▸ **TASK INSTRUCTIONS**
Only the lines below from the one containing "dk_next : nat;" to the one containing "Definition sync_dir (d" should be repeated, both included and unchanged.

▸ **RECORDS FOR THIS EXERCISE**
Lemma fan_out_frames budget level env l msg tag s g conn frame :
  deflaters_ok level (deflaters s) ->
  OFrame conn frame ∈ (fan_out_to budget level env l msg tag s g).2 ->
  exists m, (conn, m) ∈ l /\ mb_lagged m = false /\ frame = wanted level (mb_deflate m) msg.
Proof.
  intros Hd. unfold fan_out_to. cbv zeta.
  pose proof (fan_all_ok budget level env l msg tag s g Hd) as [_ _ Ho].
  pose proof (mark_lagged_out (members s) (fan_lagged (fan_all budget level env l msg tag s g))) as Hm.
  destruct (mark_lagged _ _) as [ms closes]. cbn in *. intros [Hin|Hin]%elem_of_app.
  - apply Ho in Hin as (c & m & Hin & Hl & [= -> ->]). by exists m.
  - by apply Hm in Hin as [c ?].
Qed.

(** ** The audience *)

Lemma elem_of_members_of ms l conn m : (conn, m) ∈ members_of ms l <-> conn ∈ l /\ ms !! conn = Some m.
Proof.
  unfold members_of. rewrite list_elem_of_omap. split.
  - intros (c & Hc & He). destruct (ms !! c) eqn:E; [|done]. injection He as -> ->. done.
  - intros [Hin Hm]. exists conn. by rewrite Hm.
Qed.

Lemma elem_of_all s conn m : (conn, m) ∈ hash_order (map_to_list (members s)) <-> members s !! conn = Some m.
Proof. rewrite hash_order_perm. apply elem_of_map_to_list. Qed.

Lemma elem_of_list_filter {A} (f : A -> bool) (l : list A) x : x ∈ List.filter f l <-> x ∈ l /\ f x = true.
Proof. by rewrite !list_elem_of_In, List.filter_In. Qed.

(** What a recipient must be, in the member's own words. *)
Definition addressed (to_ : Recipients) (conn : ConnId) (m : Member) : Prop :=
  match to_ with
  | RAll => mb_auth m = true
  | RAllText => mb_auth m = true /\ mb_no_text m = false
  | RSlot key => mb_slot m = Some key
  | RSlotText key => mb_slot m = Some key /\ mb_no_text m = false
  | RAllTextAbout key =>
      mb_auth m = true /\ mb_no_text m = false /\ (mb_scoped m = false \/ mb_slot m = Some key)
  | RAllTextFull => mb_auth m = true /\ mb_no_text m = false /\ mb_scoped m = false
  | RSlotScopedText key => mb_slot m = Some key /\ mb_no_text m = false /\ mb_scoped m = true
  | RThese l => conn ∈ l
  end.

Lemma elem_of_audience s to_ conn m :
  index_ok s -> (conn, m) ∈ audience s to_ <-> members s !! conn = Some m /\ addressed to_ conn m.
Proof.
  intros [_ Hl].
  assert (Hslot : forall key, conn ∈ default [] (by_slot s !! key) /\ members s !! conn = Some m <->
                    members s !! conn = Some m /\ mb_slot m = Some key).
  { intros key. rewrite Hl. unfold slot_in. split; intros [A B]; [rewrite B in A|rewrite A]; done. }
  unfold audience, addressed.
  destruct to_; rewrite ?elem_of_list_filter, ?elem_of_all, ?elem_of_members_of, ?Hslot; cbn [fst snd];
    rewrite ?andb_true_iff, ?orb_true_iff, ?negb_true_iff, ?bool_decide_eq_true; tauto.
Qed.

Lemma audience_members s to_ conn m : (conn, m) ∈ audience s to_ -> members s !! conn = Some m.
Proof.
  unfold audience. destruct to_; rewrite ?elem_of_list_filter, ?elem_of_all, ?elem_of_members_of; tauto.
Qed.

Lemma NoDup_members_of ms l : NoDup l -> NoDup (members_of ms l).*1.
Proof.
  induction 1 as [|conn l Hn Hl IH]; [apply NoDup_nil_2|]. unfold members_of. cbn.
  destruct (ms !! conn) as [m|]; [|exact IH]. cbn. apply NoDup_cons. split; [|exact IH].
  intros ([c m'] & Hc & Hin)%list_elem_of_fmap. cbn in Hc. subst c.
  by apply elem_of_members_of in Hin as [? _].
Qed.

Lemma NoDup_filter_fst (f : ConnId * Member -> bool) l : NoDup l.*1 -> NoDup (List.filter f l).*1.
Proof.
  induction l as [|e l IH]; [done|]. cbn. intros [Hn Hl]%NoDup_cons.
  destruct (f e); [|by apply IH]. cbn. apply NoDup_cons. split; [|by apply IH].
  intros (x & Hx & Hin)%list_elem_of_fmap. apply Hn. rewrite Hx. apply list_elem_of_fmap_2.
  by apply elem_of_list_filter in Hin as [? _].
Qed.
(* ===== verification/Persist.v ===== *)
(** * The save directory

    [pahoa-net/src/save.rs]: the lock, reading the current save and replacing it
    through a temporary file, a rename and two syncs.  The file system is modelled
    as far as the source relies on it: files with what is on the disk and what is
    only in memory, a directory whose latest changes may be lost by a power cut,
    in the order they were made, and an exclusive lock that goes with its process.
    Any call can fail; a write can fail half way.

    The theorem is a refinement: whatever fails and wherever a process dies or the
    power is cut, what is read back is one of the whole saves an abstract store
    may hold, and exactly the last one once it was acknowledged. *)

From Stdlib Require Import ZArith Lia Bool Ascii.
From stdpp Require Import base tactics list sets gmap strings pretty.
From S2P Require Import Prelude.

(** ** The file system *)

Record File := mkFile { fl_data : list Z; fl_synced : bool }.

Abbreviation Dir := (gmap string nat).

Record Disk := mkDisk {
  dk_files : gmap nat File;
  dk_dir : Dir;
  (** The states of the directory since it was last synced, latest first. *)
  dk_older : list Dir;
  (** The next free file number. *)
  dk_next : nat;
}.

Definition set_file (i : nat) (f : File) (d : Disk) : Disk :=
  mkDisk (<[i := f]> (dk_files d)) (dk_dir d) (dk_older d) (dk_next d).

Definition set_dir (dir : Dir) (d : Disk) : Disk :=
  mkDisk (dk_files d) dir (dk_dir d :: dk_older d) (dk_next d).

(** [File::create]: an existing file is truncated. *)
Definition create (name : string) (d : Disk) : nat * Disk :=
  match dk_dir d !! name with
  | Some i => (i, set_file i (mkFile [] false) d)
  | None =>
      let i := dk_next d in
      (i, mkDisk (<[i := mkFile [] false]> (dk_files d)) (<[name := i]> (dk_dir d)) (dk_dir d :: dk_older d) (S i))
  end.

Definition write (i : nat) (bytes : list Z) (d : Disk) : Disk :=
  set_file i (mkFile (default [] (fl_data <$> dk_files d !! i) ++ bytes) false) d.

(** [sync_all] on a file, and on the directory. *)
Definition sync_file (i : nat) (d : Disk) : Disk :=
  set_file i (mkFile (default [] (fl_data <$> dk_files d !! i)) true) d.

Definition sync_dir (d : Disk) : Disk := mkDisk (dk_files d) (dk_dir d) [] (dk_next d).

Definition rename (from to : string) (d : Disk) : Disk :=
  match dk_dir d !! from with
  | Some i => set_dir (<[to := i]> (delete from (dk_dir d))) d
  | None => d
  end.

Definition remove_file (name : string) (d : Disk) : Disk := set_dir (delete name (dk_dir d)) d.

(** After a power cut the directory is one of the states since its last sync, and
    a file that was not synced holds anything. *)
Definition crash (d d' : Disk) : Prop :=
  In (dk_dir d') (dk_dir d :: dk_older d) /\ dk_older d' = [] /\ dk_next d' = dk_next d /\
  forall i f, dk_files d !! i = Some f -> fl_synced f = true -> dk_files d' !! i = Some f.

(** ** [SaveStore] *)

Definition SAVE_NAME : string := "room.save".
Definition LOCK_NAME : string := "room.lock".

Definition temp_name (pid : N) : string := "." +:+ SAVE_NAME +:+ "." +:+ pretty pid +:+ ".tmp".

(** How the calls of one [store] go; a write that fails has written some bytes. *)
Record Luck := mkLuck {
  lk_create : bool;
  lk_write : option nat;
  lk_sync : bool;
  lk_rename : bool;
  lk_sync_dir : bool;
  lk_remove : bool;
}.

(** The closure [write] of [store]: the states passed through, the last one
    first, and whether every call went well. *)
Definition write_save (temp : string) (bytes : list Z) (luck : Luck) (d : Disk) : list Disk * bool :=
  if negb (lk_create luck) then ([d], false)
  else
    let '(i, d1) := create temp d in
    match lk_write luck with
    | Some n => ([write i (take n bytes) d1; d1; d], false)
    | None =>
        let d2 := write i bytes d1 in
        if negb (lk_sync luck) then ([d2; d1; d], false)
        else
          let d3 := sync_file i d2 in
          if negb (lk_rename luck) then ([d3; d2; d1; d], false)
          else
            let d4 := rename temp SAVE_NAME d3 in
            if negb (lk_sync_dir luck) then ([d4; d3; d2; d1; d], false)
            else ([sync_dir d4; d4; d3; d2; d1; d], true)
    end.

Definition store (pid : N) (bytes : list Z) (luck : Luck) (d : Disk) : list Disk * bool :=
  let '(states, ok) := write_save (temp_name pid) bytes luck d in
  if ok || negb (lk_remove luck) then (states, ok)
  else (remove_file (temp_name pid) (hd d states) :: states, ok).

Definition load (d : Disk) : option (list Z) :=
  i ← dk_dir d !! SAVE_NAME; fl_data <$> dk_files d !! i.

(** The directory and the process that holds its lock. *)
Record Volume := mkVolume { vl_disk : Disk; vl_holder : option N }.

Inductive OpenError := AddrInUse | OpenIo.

▸ **TASK ANSWER**
  dk_next : nat;
}.

Definition set_file (i : nat) (f : File) (d : Disk) : Disk :=
  mkDisk (<[i := f]> (dk_files d)) (dk_dir d) (dk_older d) (dk_next d).

Definition set_dir (dir : Dir) (d : Disk) : Disk :=
  mkDisk (dk_files d) dir (dk_dir d :: dk_older d) (dk_next d).

(** [File::create]: an existing file is truncated. *)
Definition create (name : string) (d : Disk) : nat * Disk :=
  match dk_dir d !! name with
  | Some i => (i, set_file i (mkFile [] false) d)
  | None =>
      let i := dk_next d in
      (i, mkDisk (<[i := mkFile [] false]> (dk_files d)) (<[name := i]> (dk_dir d)) (dk_dir d :: dk_older d) (S i))
  end.

Definition write (i : nat) (bytes : list Z) (d : Disk) : Disk :=
  set_file i (mkFile (default [] (fl_data <$> dk_files d !! i) ++ bytes) false) d.

(** [sync_all] on a file, and on the directory. *)
Definition sync_file (i : nat) (d : Disk) : Disk :=
  set_file i (mkFile (default [] (fl_data <$> dk_files d !! i)) true) d.

Definition sync_dir (d : Disk) : Disk := mkDisk (dk_files d) (dk_dir d) [] (dk_next d).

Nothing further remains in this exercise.